They’d probably been under the hood too. I got in behind the wheel and tried the motor; it worked.
Swinging around to the marine service station, I asked Ferguson there to check on the Straight Pass and estimate the cost of repairs. Then I drove to my office, which at that time was on the fifth floor of the Miller Building, near the junction of Miami Avenue and Flagler Street. I knew what I’d find by then, and I wasn’t wrong. The door lock had been forced and both rooms—the small waiting room where I kept the files and the larger main office—had been searched. They’d done a fast, sloppy job of it.
I spent that Saturday morning putting everything back in order. The files were the worst job. I was itching to meet those two characters again by the time I got the folders back in sequence. But nothing was missing.
I didn’t waste much thought that morning on what it could have been they’d been hunting. I had no idea. But I had an idea I’d find out.
Somebody thought I had something I didn’t.

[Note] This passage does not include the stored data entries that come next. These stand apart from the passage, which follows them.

Lemma Move_Up_on_line (A P C D : jsstring) :
  text ed = A ++ (P ++ [nl] ++ C) ++ D ->
  host (text ed) (selection ed) =
    (strlen A + strlen P + 1, strlen A + strlen P + 1 + strlen C) ->
  noNewline P -> (A = [] \/ exists A', A = A' ++ [nl]) ->
  1 <= strlen A + strlen P ->
  prevStartAt host ed = strlen A /\
  editorAfter (Move_Up_Current_Line host ed) =
    mkEditor (A ++ (C ++ [nl] ++ P) ++ D) (strlen A, strlen A).
Proof.
  intros Et Eh HP HA H1.
  assert (Es : startOf host ed = strlen A + strlen P + 1)
    by (unfold startOf; rewrite Eh; reflexivity).
  assert (Ee : endOf host ed = strlen A + strlen P + 1 + strlen C)
    by (unfold endOf; rewrite Eh; reflexivity).
  rewrite Move_Up_swaps by lia. unfold editorAfter. simpl.
  assert (Eps : prevStartAt host ed = strlen A).
  { unfold prevStartAt. rewrite Es, Et.
    replace (strlen A + strlen P + 1 - 1) with (strlen A + strlen P) by lia.
    rewrite <- !app_assoc. apply prevStartOf_line; assumption. }
  assert (Ep : prevLineOf host ed = P).
  { unfold prevLineOf. rewrite Eps, Es, Et, <- !app_assoc.
    replace (strlen A + strlen P + 1 - 1) with (strlen A + strlen P) by lia.
    apply textInRange_mid. }
  assert (Ec : currentLineOf host ed = C).
  { unfold currentLineOf. rewrite Es, Ee, Et.
    replace (A ++ (P ++ [nl] ++ C) ++ D) with ((A ++ P ++ [nl]) ++ C ++ D)
      by (rewrite <- !app_assoc; reflexivity).
    replace (strlen A + strlen P + 1) with (strlen (A ++ P ++ [nl])) by lengths.
    apply textInRange_mid. }
  split; [exact Eps|].
  rewrite Eps, Ep, Ec, Ee. f_equal.
  rewrite Et.
  replace (strlen A + strlen P + 1 + strlen C)
    with (strlen A + strlen (P ++ [nl] ++ C)) by lengths.
  apply replaceInRange_mid.
Qed.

I’d been searched—so had my car, boat, and office—and it hadn’t been found. The way things like that usually went, it wasn’t likely to end there.
I finished tidying up my office and went out to lunch.
When I came back, Diana Pines was waiting for me.
She sat erect on the early American bench in my reception room, her slim hands clutching a small handbag on her lap. The handbag was the same dark golden brown as her high- heeled shoes. Her straight skirt and simple high-necked blouse were in lighter shades of the same color—a color that went well with her wide, innocent brown eyes.
She was young enough to have slept off all signs of her binge. A gold band at the nape of her neck held her black hair in a pony tail that made her look even younger.
She stood up quickly as I came in. “Mr. Rome?” Her eyes held no recognition.
I nodded. “How’re you feeling today?”
A light blush suffused her softly rounded cheeks, and she sucked her lower lip back between her small white teeth. “I’m fine,” she mumbled. “Thank you.”
I took her into my office, settled her in the leather wing chair beside my desk and sat behind my desk in the swivel chair.
&
nbsp; “I may as well admit right off,” she said, forcing herself to meet my gaze, “that I don’t remember you at all.”
“S’all right. I didn’t expect you would.”
“My father and my stepmother told me about you. That’s how I happen to be here.” She’d spoken haltingly. Now she stopped and searched for more to say.
I nodded and smiled at her meaninglessly. It seemed to encourage her.
“I suppose I should thank you for getting me home safely.”
“I was paid for it.”
She eyed me hesitantly, chewing her lower lip some more. Then she blurted it out, “I want my pin back.”
“Pin?”
She was caught between anger and embarrassment. “I was wearing it on my dress when I left home the night before last. It was gone when you brought me home last night.”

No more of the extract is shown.